The case involved the Single Resolution Committee (“SRC”) and the European Data Protection Supervisor (“EDPS”) and concerned the difference between treatment of shareholders and treatment of creditors and the latter’s right to receive compensation upon implementation of a resolution scheme by a Spanish credit institution.
The dispute stemmed from five complaints submitted to the EDPS by a group of shareholders and creditors who complained that they had not been adequately informed by the SRC that the observations they had made and submitted via forms would be shared with third-party independent auditors to verify the accuracy of preliminary decisions made by the SRC in part in light of observations submitted by shareholders.
The data at the center of the case were shareholder and creditor observations received by the SRC in the consultation stage that had been assigned alphanumeric codes. These codes, generated for the purpose of handling any future disputes, allowed the SRC to link each observation to its registration data, thus identifying the subject who made each.
Only the observations and the corresponding alphanumeric codes were communicated to third parties; only the SRC could access the additional data.
According to the EDPS, the data transmitted to third parties qualified as pseudonymous data, and therefore as personal data, because shareholders could be reidentified using personal data possessed by the SRC only. Furthermore, the EDPS’ position was that if the SRC could identify the shareholders, that meant the shared observations and alphanumeric codes were personal data, and this was true even if only the SRC had access to the data allowing identification of the shareholders.
In supporting its argument, the EDPS pointed out the following:
- In line with the GDPR, in defining personal data, Article 3, no. 1, Regulation (EU) 2018/1725 cites the possibility of identifying an individual “indirectly,” and therefore it is not necessary that a single piece of information be capable of identifying the subject;
- When considering when an individual may be identified, the means that can be used by the data controller, and by any other person, should be taken into account. Therefore, it is irrelevant whether the additional information is in possession of one or more persons;
- Even without the additional data, an alphanumeric code could be considered “additional information” under the definition of pseudonymization provided under Article 3 Regulation (EU) 2018/1725, since it allowed the data subject who made the observation to be identified.
In response, the SRC argued that the data transmitted were anonymous data, since the additional data allowing reidentification were not shared and only SRC personnel could access them.
In its decision, the General Court of the European Union first cited the principles expressed by the Court of Justice of the European Union (“CJEU”) in the Breyer judgment (C-582/14). In that case, not all information suitable for identification was held by one person, but instead it was held by several parties. In fact, in the Breyer judgment the CJEU found that the fact that more than one party had access to additional information allowing reidentification was per se insufficient to exclude the possibility of reidentification.

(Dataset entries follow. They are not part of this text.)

(* ===== verification/AdapterServiceLogic.v ===== *)
(** * The adapter service: a logic for its handlers

    A logic for the handlers of AdapterService.v: [spec n v m n' v'] says that
    [m], run on a sound service with the mutex held [n] times and with the
    pointers [v] valid, has a result, leaves the service sound, the mutex held
    [n'] times and the pointers [v'] valid; and that what it did is in a
    relation [Rel] between the state before, the calls made and the state
    after.  [Rel] is any relation that is kept by the steps that do not touch
    bonds ([Tracks]): with the trivial one the logic shows that nothing goes
    wrong, with [bonds_told] that the clients are told every change of a bond.
    The theorems are in AdapterServiceSpec.v. *)

From S2P Require Import Prelude Fallible Bytes BtAddr BtUuid CString Device RemoteUuids AdapterState AdapterService.
From coqutil Require Import Datatypes.RecordSetters.
Import UpdaterNotations.

Local Open Scope Z_scope.
Local Open Scope fall_scope.

Module AdapterServiceLogic.
Import BtAddr BtUuid Device RemoteUuids.
Import AdapterState.
Import AdapterService.

(** ** Sound services *)

(** One device per address, in the list of its transport; only a classic bond
    can be in the course of being cancelled. *)
Definition list_ok (t : bt_transport_t) (l : list bt_device_t) : Prop :=
  NoDup (device_get_address <$> l) /\
  Forall (fun d => device_get_transport d = t /\ (t = BT_TRANSPORT_BLE -> device_get_bond_state d <> BOND_STATE_CANCELING)) l.

Definition inv (cfg : config) (s : adapter_service_t) : Prop :=
  forall t, supported cfg t = true -> exists l, dlist t s = Some l /\ list_ok t l.

(** A pointer to the device of an address. *)
Abbreviation handle_t := (ptr * bt_address_t)%type.

Definition valid (cfg : config) (s : adapter_service_t) (h : handle_t) : Prop :=
  supported cfg h.1.1 = true /\
  exists l d, dlist h.1.1 s = Some l /\ l !! h.1.2 = Some d /\ device_get_address d = h.2.

(** ** Bonds as the clients see them *)

(** A bonding that is being cancelled is still a bonding to the clients. *)
Definition visible (b : bond_state_t) : bond_state_t :=
  match b with BOND_STATE_CANCELING => BOND_STATE_BONDING | b => b end.

(** The state of the bond with an address, NONE when it is not listed. *)
Definition bond (s : adapter_service_t) (a : bt_address_t) (t : bt_transport_t) : bond_state_t :=
  match dlist t s ≫= List.find (is_device a t) with Some d => device_get_bond_state d | None => BOND_STATE_NONE end.

(** The last notice of it. *)
Fixpoint told (a : bt_address_t) (t : bt_transport_t) (os : list out) : option bond_state_t :=
  match os with
  | [] => None
  | o :: os =>
      match told a t os with
      | Some b => Some b
      | None =>
          match o with
          | on_bond_state_changed a' t' _ cur _ => if decide (a' = a /\ t' = t) then Some cur else None
          | _ => None
          end
      end
  end.

(** What the clients saw before, and were told since, is what there is; for
    all bonds but [k]. *)
Definition bonds_told (k : option (bt_address_t * bt_transport_t)) (s : adapter_service_t) (os : list out) (s' : adapter_service_t) : Prop :=
  forall a t, k <> Some (a, t) ->
  visible (bond s' a t) = match told a t os with Some b => visible b | None => visible (bond s a t) end.

(** ** Lists *)

Lemma dlist_set t t' l s : dlist t' (set_dlist t l s) = if decide (t = t') then Some l else dlist t' s.
Proof. destruct s, t, t'; done. Qed.

Lemma lock_set t l s : lock_depth (set_dlist t l s) = lock_depth s.
Proof. by destruct s, t. Qed.

Lemma is_device_true a t d : is_device a t d = true <-> device_get_address d = a /\ device_get_transport d = t.
Proof.
  unfold is_device. rewrite andb_true_iff, bool_decide_eq_true, Z.eqb_eq, (proj1 (addr_compare_is_equality _ _)). done.
Qed.

Lemma find_index_Some f l i : find_index f l = Some i -> exists d, l !! i = Some d /\ f d = true.
Proof.
  revert i. induction l as [|d l IH]; intros i; cbn; [done|]. destruct (f d) eqn:E; [intros [= <-]; by exists d|].
  destruct (find_index f l) as [j|]; cbn; [|done]. intros [= <-]. destruct (IH j eq_refl) as (d' & ? & ?). by exists d'.
Qed.

Lemma find_index_None f l : find_index f l = None -> Forall (fun d => f d = false) l.
Proof.
  induction l as [|d l IH]; cbn; [constructor|]. destruct (f d) eqn:E; [done|]. destruct (find_index f l); [done|].
  intros _. constructor; auto.
Qed.

(** Changing the device at a place changes what is found for its address. *)
Lemma find_insert t l i d d' a :
  list_ok t l -> l !! i = Some d -> device_get_address d' = device_get_address d -> device_get_transport d' = t ->
  List.find (is_device a t) (<[i := d']> l)
  = if decide (device_get_address d = a) then Some d' else List.find (is_device a t) l.
Proof.
  intros [Hnd Hf] Hi Ha Ht. revert i Hi. induction l as [|x l IH]; intros i Hi; [done|].
  apply NoDup_cons in Hnd as [Hx Hnd]. apply Forall_cons_iff in Hf as [[Hxt _] Hf].
  destruct i as [|i]; cbn in Hi |- *.
  - injection Hi as ->. destruct (is_device a t d') eqn:E.
    + apply is_device_true in E as [E _]. rewrite decide_True by congruence. done.
    + assert (device_get_address d <> a) as Hne.
      { intros Hd. assert (is_device a t d' = true) as E'; [|congruence]. apply is_device_true. split; congruence. }
      rewrite decide_False by done. destruct (is_device a t d) eqn:E2; [|done]. by apply is_device_true in E2 as [? _].
  - destruct (is_device a t x) eqn:E.
    + apply is_device_true in E as [E _]. rewrite decide_False; [done|]. intros Hd. apply Hx.
      rewrite E, <- Hd. apply list_elem_of_fmap. exists d. split; [done|]. by eapply list_elem_of_lookup_2.
    + by apply IH.
Qed.

Lemma find_app_new t l d a :
  List.find (is_device a t) (l ++ [d])
  = match List.find (is_device a t) l with Some x => Some x | None => if is_device a t d then Some d else None end.
Proof. induction l as [|x l IH]; cbn; [done|]. by destruct (is_device a t x). Qed.

Lemma list_ok_insert t l i d d' :
  list_ok t l -> l !! i = Some d -> device_get_address d' = device_get_address d -> device_get_transport d' = device_get_transport d ->
  (t = BT_TRANSPORT_BLE -> device_get_bond_state d' <> BOND_STATE_CANCELING) -> list_ok t (<[i := d']> l).
Proof.
  intros [Hnd Hf] Hi Ha Ht Hb. split.
  - rewrite list_fmap_insert, Ha. rewrite list_insert_id; [done|]. by rewrite list_lookup_fmap, Hi.
  - apply Forall_insert; [done|]. split; [|done]. rewrite Ht. by apply (proj1 (Forall_lookup _ l) Hf i d Hi).
Qed.

Lemma list_ok_add t l d :
  list_ok t l -> Forall (fun x => is_device (device_get_address d) t x = false) l -> device_get_transport d = t ->
  device_get_bond_state d <> BOND_STATE_CANCELING -> list_ok t (l ++ [d]).
Proof.
  intros [Hnd Hf] Hnew Ht Hb. split.
  - rewrite fmap_app. apply list.NoDup_app. split; [done|]. split; [|apply NoDup_singleton].
    intros x Hx%list_elem_of_fmap. destruct Hx as (y & -> & Hy). cbn. rewrite list_elem_of_singleton. intros E.
    apply list_elem_of_lookup in Hy as [j Hj]. pose proof (proj1 (Forall_lookup _ l) Hnew j y Hj) as H. cbn in H.
    pose proof (proj1 (Forall_lookup _ l) Hf j y Hj) as [H2 _]. assert (is_device (device_get_address d) t y = true); [|congruence].
    apply is_device_true. split; congruence.
  - apply Forall_app. split; [done|]. by apply Forall_singleton.
Qed.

However, according to the General Court, the mere potential for reidentification does not automatically imply that data qualify as personal data. Instead, the possibility of such identification occurring in practice in light of the circumstances of the case should be taken into account.
Applying this principle to the case at hand, the General Court stated that, since the third-party recipient did not have access to the additional information capable of identifying the data subjects, nor could it in any way have acquired such access, the transmitted data should be considered anonymous data and not pseudonymous data.
The decision is particularly interesting because it seems to override Art. 29 Working Party (“Art. 29 WP”) in Opinion 05/2014 on anonymization techniques, which says that potential identifiability should be assessed by taking into account means that can reasonably be used by any other party (not just the data controller). In the General Court’s opinion, on the contrary, the identifiability of the data subject should be assessed taking into account the concrete possibilities of the third-party recipient to identify data subjects. As such, when sharing pseudonymous data, the same must be considered anonymous if the recipient has no means to re-identify data subjects: in the case at hand, the EDPS should have verified whether the recipient had those means. From a practical standpoint, this could allow controllers sharing pseudonymous data to demonstrate that the recipient has no means to re-identify data and, as such, to argue that, if this is the case, they are sharing anonymous data instead.
Application of the new criteria established by the EU General Court in case T-557-20 should be further investigated in the near future. Indeed, they could significantly affect (and ultimately disrupt) fields where pseudonymous data is usually used, such as medical and scientific research.